Operation Free Churchill begins: Workers arrive to remove metal box protecting statue of Sir Winston from Black Lives Matter protesters ahead of ceremony tomorrow when London will be awarded the Legion d’honneur by President Macron
- Sir Winston Churchill’s statue in Parliament Square will soon be uncovered
- The moves comes ahead of the French president Macron’s visit to London
- On 18 June 1940, exiled Charles de Gaulle made a dramatic speech in London
- President Macron will visit London tomorrow on the occasion’s 80th anniversary
- Macron will also hold talks with Boris Johnson and meet with Prince Charles
Metal boards covering Sir Winston Churchill’s statue in Westminster were tonight removed ahead of the French president’s visit to London tomorrow.
While statues of Nelson Mandela and Gandhi will remain covered during Emmanuel Macron’s visit to London, a team of workers set about removing the protective box around the former Prime Minister today.

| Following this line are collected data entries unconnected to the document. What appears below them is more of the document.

Lemma step_PInv (σ : store) e fuel σ' e' r :
  Inv σ0 s σ e → PInv φ t σ e →
  DijkstraAlgorithm.step fuel σ e = Some (σ', e', r) →
  PInv φ t σ' e'.
Proof.
  intros HI HP Hstep. pose proof HI as [HC HR].
  destruct (step_cases σ e) as [Hterm|(d & n & q & Hpops & [Hdis|Hfresh])].
  - rewrite (step_terminal fuel σ e Hterm) in Hstep.
    injection Hstep as <- <- <-.
    constructor; simpl; [apply (pinv_end HP)|apply (pinv_lb HP)
                        |apply (pinv_vis HP)|].
    intros _. destruct (DijkstraAlgorithm.is_complete e) eqn:Hc.
    { by apply (pinv_done HP). }
    destruct Hterm as [Hnil|?]; [|done]. exfalso.
    destruct (frontier σ e HI HP Hc t Ht) as (m' & k' & Hin & _).
    { apply (run_end (HR eq_refl)), (pinv_end HP). }
    rewrite Hnil in Hin. by apply elem_of_nil in Hin.
  - rewrite (step_discard fuel σ e d n q Hpops Hdis) in Hstep.
    injection Hstep as <- <- <-.
    constructor; simpl; [apply (pinv_end HP)|apply (pinv_lb HP)
                        |apply (pinv_vis HP)|].
    destruct Hpops as [Hc _]. congruence.
  - destruct (pop_potential σ e d n q HI HP Hpops Hfresh) as [_ Hn].
    destruct (decide (Some n = DijkstraAlgorithm.end_node e)) as [Hend|Hend].
    + rewrite (step_found fuel σ e d n q Hpops Hfresh Hend) in Hstep.
      destruct (DijkstraAlgorithm._reconstruct_path _ _ _)
        as [[σ1 e1]|] eqn:Hrec; [|done].
      injection Hstep as <- <- <-.
      apply reconstruct_path_cases in Hrec
        as [(Hpf & _)|(_ & l & Hwalk & -> & ->)]; [done|].
      simpl in Hwalk. rewrite <- Hend in Hwalk.
      assert (Hd : ∀ a, Node.distance
                          (deref (DijkstraAlgorithm.mark_path
                                    (DijkstraAlgorithm.interior l)
                                    (DijkstraAlgorithm.mark_explored n σ)) a)
                        = Node.distance (deref σ a)).
      { intros a. rewrite mark_path_proj by done.
        by apply mark_explored_proj. }
      constructor; simpl.
      * apply (pinv_end HP).
      * intros a k. rewrite Hd. apply (pinv_lb HP).
      * intros v. rewrite Hd.
        intros [->%elem_of_singleton|Hv]%elem_of_union; [done|].
        by apply (pinv_vis HP).
      * intros _. split; [done|].
        pose proof (visiting_Core _ _ _ _ _ _ _ HC Hpops Hfresh) as HC1.
        pose proof (Core_same _ _ _ _ _
                      (same_traversal_mark_explored n σ) HC1) as HC2.
        rewrite (walk_previous_length _ _ _ _ HC2 fuel n (φ n) l);
          [| by rewrite mark_explored_proj | done].
        assert (n = t) as ->.
        { pose proof (pinv_end HP). congruence. }
        lia.
    + rewrite (step_expand fuel σ e d n q Hpops Hfresh Hend) in Hstep.
      injection Hstep as <- <- <-.
      destruct (pops_spec _ _ _ _ _ _ _ HC Hpops) as (_ & _ & _ & Hndom & _).
      set (σ1 := DijkstraAlgorithm.mark_explored n σ).
      assert (Hd1 : ∀ a, Node.distance (deref σ1 a)
                         = Node.distance (deref σ a))
        by (intros a; by apply mark_explored_proj).
      assert (Hloop :
        (∀ a k, Node.distance
                  (deref (DijkstraAlgorithm.relax_all (visiting e n q) n σ1).1
                     a) = Fin k → φ a ≤ k) ∧
        (∀ v, v ∈ DijkstraAlgorithm.visited_nodes (visiting e n q) →
              Node.distance
                (deref (DijkstraAlgorithm.relax_all (visiting e n q) n σ1).1
                   v) = Fin (φ v))).
      { unfold DijkstraAlgorithm.relax_all.
        apply (relax_all_ind
                 (λ σ' _,
                    (∀ a k, Node.distance (deref σ' a) = Fin k → φ a ≤ k) ∧
                    (∀ v, v ∈ DijkstraAlgorithm.visited_nodes
                                (visiting e n q) →
                          Node.distance (deref σ' v) = Fin (φ v)))).
        - intros σ' q' nb [Hlb Hvis] Hnb HnbV _. split.
          + intros a k. destruct (decide (a = nb)) as [->|Ha].
            * intros Hk%improve_distance.
              rewrite (Hvis n) in Hk by (simpl; set_solver).
              injection Hk as ->.
              apply (pot_edge Hpot n nb).
              { by rewrite <- (core_dom HC). }
              unfold σ1 in Hnb.
              rewrite (mark_explored_proj Node.neighbors) in Hnb by done.
              by rewrite (core_nbrs HC) in Hnb.
            * rewrite deref_improve_ne by done. apply Hlb.
          + intros v Hv. rewrite deref_improve_ne; [by apply Hvis|].
            by intros ->.
        - split.
          + intros a k. rewrite Hd1. apply (pinv_lb HP).
          + intros v. rewrite Hd1. simpl.
            intros [->%elem_of_singleton|Hv]%elem_of_union; [done|].
            by apply (pinv_vis HP). }
      destruct Hloop as [Hlb Hvis].
      constructor; simpl; [apply (pinv_end HP)|done|done|].
      destruct Hpops as [Hc _]. congruence.
Qed.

The statues were boarded up, along with the Cenotaph, ahead of protests which saw far-right demonstrators clash with police as they took over areas near the Palace of Westminster and Trafalgar Square on Saturday.

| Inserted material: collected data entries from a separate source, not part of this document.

Definition is_waiting (e : event) : bool :=
  match e with WaitingSignal => true | _ => false end.

(** Events of the dialog's thread, as opposed to the worker's. *)
Definition by_dialog (e : event) : bool :=
  match e with ContinueOkCalled | AbortCalled => true | _ => false end.

Definition occurrences (p : event -> bool) (tr : list event) : nat :=
  length (List.filter p tr).

(** How far [run] has come. *)
Definition phase (p : pc) : nat :=
  match p with
  | PcStart => 0
  | PcBackup => 1
  | PcWaitEnter => 2
  | PcPoll => 3
  | PcCheck => 4
  | PcWrite => 5
  | PcFinished => 6
  | PcCrashed => 6
  end.

(** The latest phase an event can be emitted from. *)
Definition level (e : event) : nat :=
  match e with
  | Called Backup _ => 0
  | Returned Backup => 1
  | WaitingSignal => 2
  | Called Write _ => 4
  | _ => 6
  end.

(** Events that only occur once both driver calls are behind or [run]
    is being left. *)
Definition closing (e : event) : bool :=
  match e with
  | Returned Write | Raised _ _ | Uncaught _ | ErrorSignal _ | DoneSignal =>
    true
  | _ => false
  end.

(** A worker made for a backup that is not followed by an automatic
    reset. *)
Definition backup_without_reset (w : world) : Prop :=
  has_action "backup" (self w) = true /\
  exists auto_reset, _params (self w) !! "auto_reset" = Some auto_reset /\
                     truthy auto_reset = false.

(** The shapes a step can have when a backup without automatic reset
    was asked for. *)
Inductive move (w : world) : list event -> world -> Prop :=
| move_continue_ok :
    move w [ContinueOkCalled] (continue_ok w)
| move_abort :
    move w [AbortCalled] (abort w)
| move_idle :
    move w [] w
| move_leave_poll w' :
    at_pc w = PcPoll -> _continue (self w) = true -> at_pc w' = PcCheck ->
    move w [] w'
| move_call_backup cmd w' :
    at_pc w = PcStart -> at_pc w' = PcBackup ->
    move w [Called Backup cmd] w'
| move_backup_returned w' :
    at_pc w = PcBackup -> at_pc w' = PcWaitEnter ->
    move w [Returned Backup] w'
| move_wait w' :
    at_pc w = PcWaitEnter -> at_pc w' = PcPoll ->
    _continue (self w') = false ->
    move w [WaitingSignal] w'
| move_call_write cmd w' :
    at_pc w = PcCheck -> at_pc w' = PcWrite ->
    move w [Called Write cmd] w'
| move_close ev w' :
    at_pc w <> PcWaitEnter ->
    Forall (fun e => closing e = true) ev -> phase (at_pc w') = 6%nat ->
    move w ev w'.

(** The thread is started on a fresh worker; [flag] is whatever the
    driver's flag holds at that moment. *)
Definition start (o : t) (flag : bool) : world :=
  {| self := o; at_pc := PcStart; continueFlag := flag |}.

End ESPWorker.

(** ** ProcessDialog: preparing and starting a flashing session *)

Module ProcessDialog.

(** The keyword arguments [Tasmotizer.start_process] passes, lines
    1122-1129. [backup_size] is the index of the selected entry of the
    size box, whose entries are [2 ** s] MB for [s] in [range(5)]. *)
Record kwargs : Type := {
  kw_file_path : value;
  kw_backup : bool;
  kw_backup_size : N;
  kw_erase : bool;
  kw_auto_reset : bool
}.

(** The label of entry [s] of the size box, line 916. *)
Definition size_label (s : N) : string :=
  NilZero.string_of_uint (N.to_uint (2 ^ s)) +:+ "MB".

Record t : Type := {
  port : value;
  _actions : list string;
  _action_widgets : gmap string Z;   (* value shown by each progress bar *)
  auto_reset : bool;
  file_path : value;
  backup : bool;
  backup_size : option N;            (* assigned only when backup is set *)
  erase : bool;
  bin_data : list byte;
  bin_request : option value;        (* URL of the pending download *)
  files : gmap string (list byte);   (* files written so far *)
  esp : option ESPWorker.t           (* the worker, once run_esp made it *)
}.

In London, the statue of former prime minister Sir Winston was daubed with graffiti accusing him of being a racist, while the monument of the slave trader Edward Colston was toppled in Bristol.
The scenes came amid increasing Black Lives Matter protests across the nation following the death of George Floyd in Minneapolis on May 25.

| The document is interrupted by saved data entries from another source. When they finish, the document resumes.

(** * cardgame.py: the Card / Deck model

    A shallow embedding of the classes [Suit], [Rank], [Card] and [Deck] of
    [src/cardgame.py], followed by the properties of the deck that the
    specification states.

    Conventions of the embedding:
    - a Python [str] is a Rocq [string] holding its UTF-8 encoding, so the
      suit glyphs are three bytes long and string concatenation is [++];
    - a Python [list] is a Rocq [list] with index 0 at the head, so
      [list.append] adds at the tail and [list.pop()] removes the last
      element;
    - an exception is a value [Raise e] of the [result] type;
    - the two pieces of state that live outside the deck, the allocator of
      object identities and the generator behind the [random] module, make up
      the [World] that the effectful operations thread through. *)

From Stdlib Require Import ZArith.
From stdpp Require Import base list strings.

(** ** Enumerations *)

Inductive Suit := HEARTS | DIAMONDS | CLUBS | SPADES.

Inductive Rank :=
  ACE | TWO | THREE | FOUR | FIVE | SIX | SEVEN | EIGHT | NINE | TEN
| JACK | QUEEN | KING.

#[global] Instance Suit_eq_dec : EqDecision Suit.
Proof. solve_decision. Defined.

#[global] Instance Rank_eq_dec : EqDecision Rank.
Proof. solve_decision. Defined.

(** [member.value] *)
Definition Suit_value (s : Suit) : string :=
  match s with
  | HEARTS => "♥"
  | DIAMONDS => "♦"
  | CLUBS => "♣"
  | SPADES => "♠"
  end.

Definition Rank_value (r : Rank) : string :=
  match r with
  | ACE => "A" | TWO => "2" | THREE => "3" | FOUR => "4" | FIVE => "5"
  | SIX => "6" | SEVEN => "7" | EIGHT => "8" | NINE => "9" | TEN => "10"
  | JACK => "J" | QUEEN => "Q" | KING => "K"
  end.

(** Iterating over an [Enum] class yields its members in definition order. *)
Definition Suit_members : list Suit := [HEARTS; DIAMONDS; CLUBS; SPADES].

Definition Rank_members : list Rank :=
  [ACE; TWO; THREE; FOUR; FIVE; SIX; SEVEN; EIGHT; NINE; TEN;
   JACK; QUEEN; KING].

(** ** Results, exceptions and the world *)

Inductive exn := IndexError.

Inductive result (A : Type) :=
| Ok (a : A)
| Raise (e : exn).
Arguments Ok {A} a.
Arguments Raise {A} e.

(** [fresh] counts the Card objects constructed so far and is the identity
    the next one receives; [tape] and [cursor] stand for the hidden
    generator of the [random] module: the [k]-th request for a random number
    is answered from [tape k]. *)
Record World := mkWorld {
  fresh : nat;
  tape : nat → nat;
  cursor : nat
}.

Definition M (A : Type) : Type := World → result (A * World).

Definition ret {A} (a : A) : M A := λ w, Ok (a, w).

Definition bind {A B} (m : M A) (k : A → M B) : M B :=
  λ w, match m w with
       | Ok (a, w') => k a w'
       | Raise e => Raise e
       end.

Definition lift {A} (r : result A) : M A :=
  λ w, match r with
       | Ok a => Ok (a, w)
       | Raise e => Raise e
       end.

Notation "'let*' x := m 'in' k" := (bind m (λ x, k))
  (at level 10, x pattern, m at level 100, k at level 200).

(** [for x in xs: body], the loop body acting on the loop-carried state. *)
Fixpoint for_each {A S} (xs : list A) (body : A → S → M S) (s : S) : M S :=
  match xs with
  | [] => ret s
  | x :: xs' => let* s' := body x s in for_each xs' body s'
  end.

(** ** Card *)

(** [Card.__init__] stores [suit] and [rank].  The class defines neither
    [__eq__] nor [__hash__], so a Card is a plain Python object that carries
    its identity; [oid] makes that identity explicit. *)
Record Card := mkCard {
  oid : nat;
  suit : Suit;
  rank : Rank
}.

#[global] Instance Card_eq_dec : EqDecision Card.
Proof. solve_decision. Defined.

(** The constructor call [Card(suit, rank)]: a new object every time. *)
Definition Card__init__ (s : Suit) (r : Rank) : M Card :=
  λ w, Ok (mkCard (fresh w) s r,
           mkWorld (S (fresh w)) (tape w) (cursor w)).

(** An f-string joins the formatted pieces; formatting a [str] with an empty
    format specification gives the string itself. *)
Definition fstring (pieces : list string) : string :=
  foldr String.append "" pieces.

(** [Card.__repr__]: [f"{self.rank.value}{self.suit.value}"] *)
Definition Card__repr__ (self : Card) : string :=
  fstring [Rank_value (rank self); Suit_value (suit self)].

(** [c1 == c2]: with no [__eq__] in the class this is [object.__eq__],
    which compares identities. *)
Definition Card__eq__ (c1 c2 : Card) : bool :=
  bool_decide (oid c1 = oid c2).

(** The (suit, rank) pair a card stands for. *)
Definition card_key (c : Card) : Suit * Rank := (suit c, rank c).

(** ** The list operations the deck uses *)

(** [x.append(v)] *)
Definition list_append {A} (x : list A) (v : A) : list A := x ++ [v].

(** [x.pop()]: removes and returns the last item, [IndexError] on an empty
    list. *)
Definition list_pop {A} (x : list A) : result (A * list A) :=
  match last x with
  | Some v => Ok (v, removelast x)
  | None => Raise IndexError
  end.

(** [x[i]] for a non-negative index. *)
Definition list_getitem {A} (x : list A) (i : nat) : result A :=
  match x !! i with
  | Some v => Ok v
  | None => Raise IndexError
  end.

(** [x[i] = v] for a non-negative index. *)
Definition list_setitem {A} (x : list A) (i : nat) (v : A) : result (list A) :=
  if decide (i < length x) then Ok (<[i := v]> x) else Raise IndexError.

(** [x[i], x[j] = x[j], x[i]]: the right-hand side is evaluated first, left
    to right, then [x[i]] is assigned, then [x[j]]. *)
Definition swap {A} (i j : nat) (x : list A) : result (list A) :=
  match list_getitem x j with
  | Raise e => Raise e
  | Ok xj =>
      match list_getitem x i with
      | Raise e => Raise e
      | Ok xi =>
          match list_setitem x i xj with
          | Raise e => Raise e
          | Ok x' => list_setitem x' j xi
          end
      end
  end.

(** ** The [random] module *)

(** [Random._randbelow(n)], defined for [n > 0]: an integer in [[0, n)].
    The library draws random bits until the number they form is below [n];
    here the number it settles on is the next number of the tape reduced
    into the range, so that every choice in the range occurs for some
    tape. *)
Definition randbelow (n : nat) : M nat :=
  λ w, Ok (tape w (cursor w) `mod` n,
           mkWorld (fresh w) (tape w) (S (cursor w))).
(** * Thread Anchor: a shallow embedding of the content scripts

    The development follows the layering of the extension:
    [Js] (the few JavaScript primitives the scripts rely on), [Dom]
    (page elements as handles that know their chain of parent elements),
    [Selectors] (selectors.js), [Ancestors] (ancestors.js),
    [ActiveComment] (activeComment.js) and [StickyUI] (stickyUI.js).
    [Util] (util.js), [Theme] (the colour helpers of stickyUI.js), [Css],
    [Document] and [PageSelectors] (the functions of selectors.js that query
    the page) and [Main] (main.js) complete them.
    Definitions come first; the properties of each layer follow in the
    modules whose names end in [Facts]. *)

From stdpp Require Import gmap strings list.
From Stdlib Require Import ZArith Lia Ascii String.
Abbreviation length := List.length (only parsing).

Local Open Scope string_scope.
Local Open Scope list_scope.
Local Open Scope nat_scope.

(* ===================================================================== *)
(** ** JavaScript primitives *)
(* ===================================================================== *)

Module Js.

(** Numbers produced by [parseInt] and by counting: an integer, NaN, or
    one of the two infinities.  The sign of zero is not tracked: [===]
    and [!] do not tell [-0] from [0]. *)
Inductive JsNum := NaN | Num (z : Z) | Infinity (negative : bool).

#[global] Instance JsNum_eq_dec : EqDecision JsNum.
Proof. solve_decision. Defined.

(** [!n] for a number: 0 and NaN are falsy. *)
Definition falsyNum (n : JsNum) : bool :=
  match n with NaN => true | Num z => Z.eqb z 0 | Infinity _ => false end.
(** [handleLogout()]. *)
Definition handleLogout (s : State) : State :=
  let s := set_currentUser None s in
  let s := set_updateIntervals ∅ (clearAllIntervals s) in
  let s := set_charts ∅ (destroyAllCharts s) in
  let v := login_view (dom s) in
  let s :=
    match login_screen v, main_app v with
    | Some _, Some _ =>
        set_login_view
          {| username_field := username_field v; password_field := password_field v;
             login_error := login_error v;
             login_screen := Some false; main_app := Some true;
             user_name_el := user_name_el v; user_role_el := user_role_el v |} s
    | _, _ => s
    end in
  let s := clearLoginForm s in
  let s := showPage "dashboard" s in
  match username_field (login_view (dom s)) with
  | Some _ => setTimeout FocusUsername 100 s
  | None => s
  end.

(** [initializeMainApp()].  Every navigation item and every action
    button gets one click listener; drawing the icons leaves the state
    alone. *)
Definition initializeMainApp (s : State) : State :=
  if isInitialized s then s
  else
    let s := showPage "dashboard" s in
    let n := nav_view (dom s) in
    let s := console_log "Found nav items:" s in
    let s := foldl (fun s _ => console_log "Setting up listener for:" s) s (nav_items n) in
    let s := set_nav_view
      {| pages := pages n; active_pages := active_pages n;
         nav_items := nav_items n; active_navs := active_navs n;
         action_btns := action_btns n;
         click_listeners := (click_listeners n + length (nav_items n) + action_btns n)%nat |} s in
    set_isInitialized true s.

(** ** View renderers *)

(** [c.toLowerCase()] on an ASCII character. *)
Definition toLowerCase_ascii (c : ascii) : ascii :=
  let n := nat_of_ascii c in
  if (65 <=? n)%nat && (n <=? 90)%nat then ascii_of_nat (n + 32) else c.

Fixpoint toLowerCase (s : string) : string :=
  match s with
  | EmptyString => EmptyString
  | String c s' => String (toLowerCase_ascii c) (toLowerCase s')
  end.

(** [s.replace(' ', '-')]: the first space only. *)
Fixpoint replace_space (s : string) : string :=
  match s with
  | EmptyString => EmptyString
  | String c s' => if Ascii.eqb c " " then String "-" s' else String c (replace_space s')
  end.

(** The class [createDroneCard] gives the battery bar. *)
Definition batteryClass (battery : Q) : string :=
  if JS.gt battery 60 then "high"
  else if JS.gt battery 30 then "medium"
  else "low".

(** [createDroneCard(drone)]. *)
Definition createDroneCard (drone : Drone) : DroneCard :=
  {| card_id := drone_id drone;
     card_status := drone_status drone;
     card_status_class := replace_space (toLowerCase (drone_status drone));
     card_mission := drone_mission drone;
     card_location := drone_location drone;
     card_battery_class := batteryClass (drone_battery drone);
     card_battery_width := drone_battery drone;
     card_battery_label := pretty (JS.round (drone_battery drone)) +:+ "%" |}.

Workers arrived to Parliament Square in London today to remove the metal box surrounding the statue of the former Prime Minister Sir Winston Churchill
A worker wearing protective equipment begins work on the removal of the metal box around the former prime minister
A Tory peer previously said boxing the statue of Sir Winston Churchill was raising the ‘banner of anarchy’ in Parliament Square
The Mayor’s office today confirmed to MailOnline the boarding would be removed before Mr Macron’s visit, but refused to say at what time this would happen. The boards around the statutes of Gandhi and Mandela will stay pending a ‘review’.
A spokesperson said: ‘The covering around the Winston Churchill statue will be removed for the visit of President Macron to London.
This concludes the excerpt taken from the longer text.